▸ Exercise description
Give back only the lines in the records below from the one with "destruct r as [evs|err]." to the one with "- split; [|done].", both inclusive, word for word.

= Beginning of Section =

(* ===== verification/outbox.v ===== *)
(** * The outbox over PostgreSQL

    What becomes of events whose worker stops between claiming them and marking them
    ([internal/worker/outbox.go] over [internal/repository/postgres/outbox.go]). *)

From S2P Require Import Prelude.
From S2P Require Import golang.
From S2P Require Import domain.
From S2P Require Import external.
From S2P Require Import repository.
From S2P Require Import sql.
From S2P Require Import postgres.
From S2P Require Import worker.

Open Scope string_scope.
Open Scope list_scope.
Open Scope Z_scope.

Section stranded.
Context `{External} `{Server}.
Implicit Types (s : postgres.Store) (v e : OutboxEvent).

(** An event that a worker has taken and nobody has published. *)
Definition taken v : Prop := ob_ClaimedAt v <> None /\ ob_PublishedAt v = None.

(** The row of an event. *)
Definition row_of s (id : string) : option OutboxEvent := outbox_events (db s) !! id.

(** A claim leaves the rows that are taken alone and does not answer with them; what
    it answers with is stored, and taken. *)
Lemma claim_outbox_rows order now n d d' evs :
  consistent d -> claim_outbox order now n d = Ok (d', evs) ->
  (forall id v, outbox_events d !! id = Some v -> taken v -> outbox_events d' !! id = Some v /\
     forall e, e ∈ evs -> ob_ID e <> id) /\
  (forall e, e ∈ evs -> outbox_events d' !! ob_ID e = Some e /\ taken e).
Proof.
  intros Hd Hq. unfold claim_outbox, first_rows in Hq. case_decide; [done|].
  set (picked := take _ _) in Hq.
  case_decide; [|done]. injection Hq as <- <-.
  assert (Hready : forall w, w ∈ picked -> ready now w).
  { intros w Hw. apply elem_of_take in Hw as (i & Hw & _). apply list_elem_of_lookup_2 in Hw.
    rewrite SliceStable_perm in Hw. by apply list_elem_of_filter in Hw as [Hw _]. }
  assert (Hid : forall k w, outbox_events d !! k = Some w -> ob_ID w = k).
  { intros k w Hw. destruct (outbox_rows _ Hd _ _ Hw). done. }
  assert (Hans : forall e, e ∈ claim_row now <$> filter (.∈ picked) (range_values (outbox_events d) order) ->
    exists w, e = claim_row now w /\ w ∈ picked /\ outbox_events d !! ob_ID w = Some w).
  { intros e (w & -> & [Hw Hin]%list_elem_of_filter)%list_elem_of_fmap. exists w. split_and!; [done..|].
    apply list_elem_of_omap in Hin as (k & _ & Hk). by rewrite (Hid _ _ Hk). }
  split.
  - intros id v Hv [Hc Hp]. split.
    + destruct d; simpl in *. rewrite lookup_fmap, Hv. simpl. rewrite decide_False; [done|].
      intros [_ [Hr _]]%Hready. done.
    + intros e He. destruct (Hans e He) as (w & -> & Hw & Hk). intros Hidw.
      destruct w. simpl in *. subst id. rewrite Hv in Hk. injection Hk as ->.
      apply Hready in Hw as [_ [Hr _]]. done.
  - intros e He. destruct (Hans e He) as (w & -> & Hw & Hk). split.
    + destruct d; simpl in *. destruct w as [i]. simpl in *.
      rewrite lookup_fmap, Hk. simpl. by rewrite decide_True.
    + destruct (Hready w Hw) as [Hp _]. destruct w. simpl in *. by split.
Qed.

Lemma Claim_rows order now n s s' r :
  consistent (db s) -> Claim order now n s = (s', r) ->
  (forall id v, row_of s id = Some v -> taken v -> row_of s' id = Some v /\
     forall evs e, r = Ok evs -> e ∈ evs -> ob_ID e <> id) /\
  (forall evs e, r = Ok evs -> e ∈ evs -> row_of s' (ob_ID e) = Some e /\ taken e).
Proof.
  intros Hs Hc. unfold row_of. apply transaction_inv in Hc.
  assert (Hran : forall s1 s2 out, db s1 = db s -> (
    out <-? attempt (claim_outbox order now n) ;; _ <-? rows_Err ;; returns (Ok out)) s1 = (s2, Ok out) ->
    db s' = db s2 -> claim_outbox order now n (db s) = Ok (db s', out)).
  { intros s1 s2 out H1 Hbody ->.
    apply ok_bind_inv in Hbody as [(e & _ & [=])|(s3 & out' & Ha & Hbody)].
    apply attempt_inv in Ha. rewrite H1 in Ha.
    apply ok_bind_inv in Hbody as [(e & _ & [=])|(s4 & u & Hrows & Hret)].
    injection Hret as <- <-. by apply rows_Err_inv in Hrows as ->. }
  assert (Hrows : forall out, claim_outbox order now n (db s) = Ok (db s', out) ->
    (forall id v, outbox_events (db s) !! id = Some v -> taken v ->
       outbox_events (db s') !! id = Some v /\ forall e, e ∈ out -> ob_ID e <> id) /\
    (forall e, e ∈ out -> outbox_events (db s') !! ob_ID e = Some e /\ taken e)).
  { intros out Ha. exact (claim_outbox_rows _ _ _ _ _ _ Hs Ha). }
  destruct r as [evs|err].
  - destruct Hc as (s1 & s2 & H1 & _ & Hbody & H2).
    destruct (Hrows evs) as [Hkeep Hout]; [by eapply Hran|]. split.
    + intros id v Hv Ht. destruct (Hkeep _ _ Hv Ht) as [Hv' Hids]. split; [done|]. intros ? e [= <-]. apply Hids.
    + intros ? e [= <-]. apply Hout.
  - split; [|done]. intros id v Hv Ht. split; [|done].
    destruct Hc as [->|(out & s2 & s1 & H1 & _ & Hbody & H2 & _)]; [done|].
    destruct (Hrows out) as [Hkeep _]; [by eapply Hran|]. by apply Hkeep.
Qed.

(** A mark changes the row of its event only. *)
Lemma mark_rows (q : stmt Z) (id' : string) s s' r :
  (forall d d' n, q d = Ok (d', n) -> forall id, id <> id' -> outbox_events d' !! id = outbox_events d !! id) ->
  (_ <-? attempt q ;; returns (Ok tt)) s = (s', r) ->
  forall id, id <> id' -> row_of s' id = row_of s id.
Proof.
  intros Hq Hr id Hid. unfold row_of.
  apply ok_bind_inv in Hr as [(e & Ha & _)|(s1 & n & Ha & [= <- _])]; apply attempt_inv in Ha; [|by eapply Hq].
  destruct Ha as [->|[[n Ha] _]]; [done|by eapply Hq].
Qed.

Lemma MarkPublished_rows id' at_ s s' r : MarkPublished id' at_ s = (s', r) ->
  forall id, id <> id' -> row_of s' id = row_of s id.
Proof.
  apply mark_rows. intros d d' n Hq id Hid. unfold publish_outbox, bound in Hq.
  case_decide; [|done]. destruct (outbox_events d !! id') as [[]|]; injection Hq as <- _; [|done]. destruct d. simpl.
  by rewrite lookup_insert_ne.
Qed.

Lemma MarkFailed_rows id' at_ msg s s' r : MarkFailed id' at_ msg s = (s', r) ->
  forall id, id <> id' -> row_of s' id = row_of s id.
Proof.
  apply mark_rows. intros d d' n Hq id Hid. unfold fail_outbox, bound in Hq.
  case_decide; [|done]. destruct (outbox_events d !! id') as [[]|]; injection Hq as <- _; [|done]. destruct d. simpl.
  by rewrite lookup_insert_ne.
Qed.

Lemma run_Call {X A} (op : storeop X) (k : X -> prog A) s :
  run (Call op k) s = let '(s', x) := exec op s in run (k x) s'.
Proof. done. Qed.

(** The marks of a tick leave the other rows alone. *)
Lemma tick_loop_rows ctx now i evs id s :
  consistent (db s) -> (forall e, e ∈ evs -> ob_ID e <> id) ->
  consistent (db (run (tick_loop ctx now i evs) s).1) /\
  row_of (run (tick_loop ctx now i evs) s).1 id = row_of s id.
Proof.
  revert i s. induction evs as [|ev evs IH]; intros i s Hs Hid; [done|].
  assert (Hev : id <> ob_ID ev) by (intros ->; by apply (Hid ev); [left|]).
  assert (Hrest : forall e, e ∈ evs -> ob_ID e <> id) by set_solver.
  simpl. destruct (publish (ctx i) ev) as [err|]; rewrite run_Call;
    destruct (exec _ s) as [s1 x] eqn:Hx; pose proof (exec_consistent _ _ _ _ _ Hs Hx) as Hs1;
    destruct (IH (S i) s1 Hs1 Hrest) as [? ->]; (split; [done|]).
  - by eapply MarkFailed_rows.
  - by eapply MarkPublished_rows.
Qed.

Lemma tick_rows ctx order now id v s :
  consistent (db s) -> row_of s id = Some v -> taken v ->
  consistent (db (run (tick ctx order now) s).1) /\ row_of (run (tick ctx order now) s).1 id = Some v.
Proof.
  intros Hs Hv Ht. unfold tick. rewrite run_Call. destruct (exec _ s) as [s1 r] eqn:Hx.
  pose proof (exec_consistent _ _ _ _ _ Hs Hx) as Hs1.
  destruct (Claim_rows _ _ _ _ _ _ Hs Hx) as [Hkeep _]. destruct (Hkeep _ _ Hv Ht) as [Hv1 Hids].
  destruct r as [evs|err]; [|done].
  destruct (tick_loop_rows ctx now 0 evs id s1 Hs1) as [? ->]; [|done]. intros e. by apply Hids.
Qed.

Lemma Run_rows rounds id v s :
  consistent (db s) -> row_of s id = Some v -> taken v -> row_of (run (Run rounds) s).1 id = Some v.
Proof.
  revert s. induction rounds as [|[| |ctx order now] rounds IH]; intros s Hs Hv Ht; try done.
  cbn [Run]. rewrite run_bind. destruct (run (tick ctx order now) s) as [s1 u] eqn:Hr.
  destruct (tick_rows ctx order now id v s Hs Hv Ht) as [Hs1 Hv1]. rewrite Hr in Hs1, Hv1. by apply IH.
Qed.

(** A statement that the server or the driver refuses. *)
Definition refused (f : fate) : Prop := exists err : error, f = Refused err.

Lemma refused_mark (q : stmt Z) s (e : error) fs : faults s = Refused e :: fs ->
  (_ <-? attempt q ;; returns (Ok tt)) s = (postgres.mkStore (db s) fs, Err e).
Proof. intros Hf. unfold ok_bind, attempt, next_fault. by rewrite Hf. Qed.

Lemma tick_loop_refused ctx now i evs s :
  Forall refused (faults s) -> (length evs <= length (faults s))%nat ->
  db (run (tick_loop ctx now i evs) s).1 = db s.
Proof.
  revert i s. induction evs as [|ev evs IH]; intros i s Hf Hl; [done|].
  destruct s as [d [|f fs]]; simpl in Hl; [lia|]. inversion_clear Hf as [|? ? [e ->] Hfs].
  simpl. destruct (publish (ctx i) ev); rewrite run_Call; unfold exec, postgres_store;
    unfold MarkFailed, MarkPublished; (erewrite refused_mark by done); apply (IH (S i)); simpl; done || lia.
Qed.

(** C35. A tick whose statements fail after its claim, as they do when the server's
    context is cancelled, strands the events it claimed: no round of any worker,
    with any luck, publishes or releases them again. *)
Theorem cancelled_tick_strands ctx order now s s1 evs e rounds fs :
  consistent (db s) -> Claim order now 20 s = (s1, Ok evs) ->
  Forall refused (faults s1) -> (length evs <= length (faults s1))%nat -> e ∈ evs ->
  let s2 := (run (tick ctx order now) s).1 in
  let s3 := (run (Run rounds) (postgres.mkStore (db s2) fs)).1 in
  row_of s3 (ob_ID e) = Some e /\ ob_PublishedAt e = None /\ ob_ClaimedAt e <> None.
Proof.
  intros Hs Hc Hf Hl He s2 s3.
  destruct (Claim_rows _ _ _ _ _ _ Hs Hc) as [_ Hout]. destruct (Hout _ _ eq_refl He) as [Hrow Ht].
  assert (Hs2 : db s2 = db s1).
  { unfold s2, tick. rewrite run_Call. unfold exec, postgres_store. rewrite Hc. by apply tick_loop_refused. }
  split; [|split; apply Ht]. apply Run_rows; [|unfold row_of; simpl; by rewrite Hs2|done].
  simpl. rewrite Hs2. by eapply (exec_consistent _ (repository.Claim order now 20)).
Qed.
End stranded.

= End of Section =

▸ Answer area
  destruct r as [evs|err].
  - destruct Hc as (s1 & s2 & H1 & _ & Hbody & H2).
    destruct (Hrows evs) as [Hkeep Hout]; [by eapply Hran|]. split.
    + intros id v Hv Ht. destruct (Hkeep _ _ Hv Ht) as [Hv' Hids]. split; [done|]. intros ? e [= <-]. apply Hids.
    + intros ? e [= <-]. apply Hout.
  - split; [|done]. intros id v Hv Ht. split; [|done].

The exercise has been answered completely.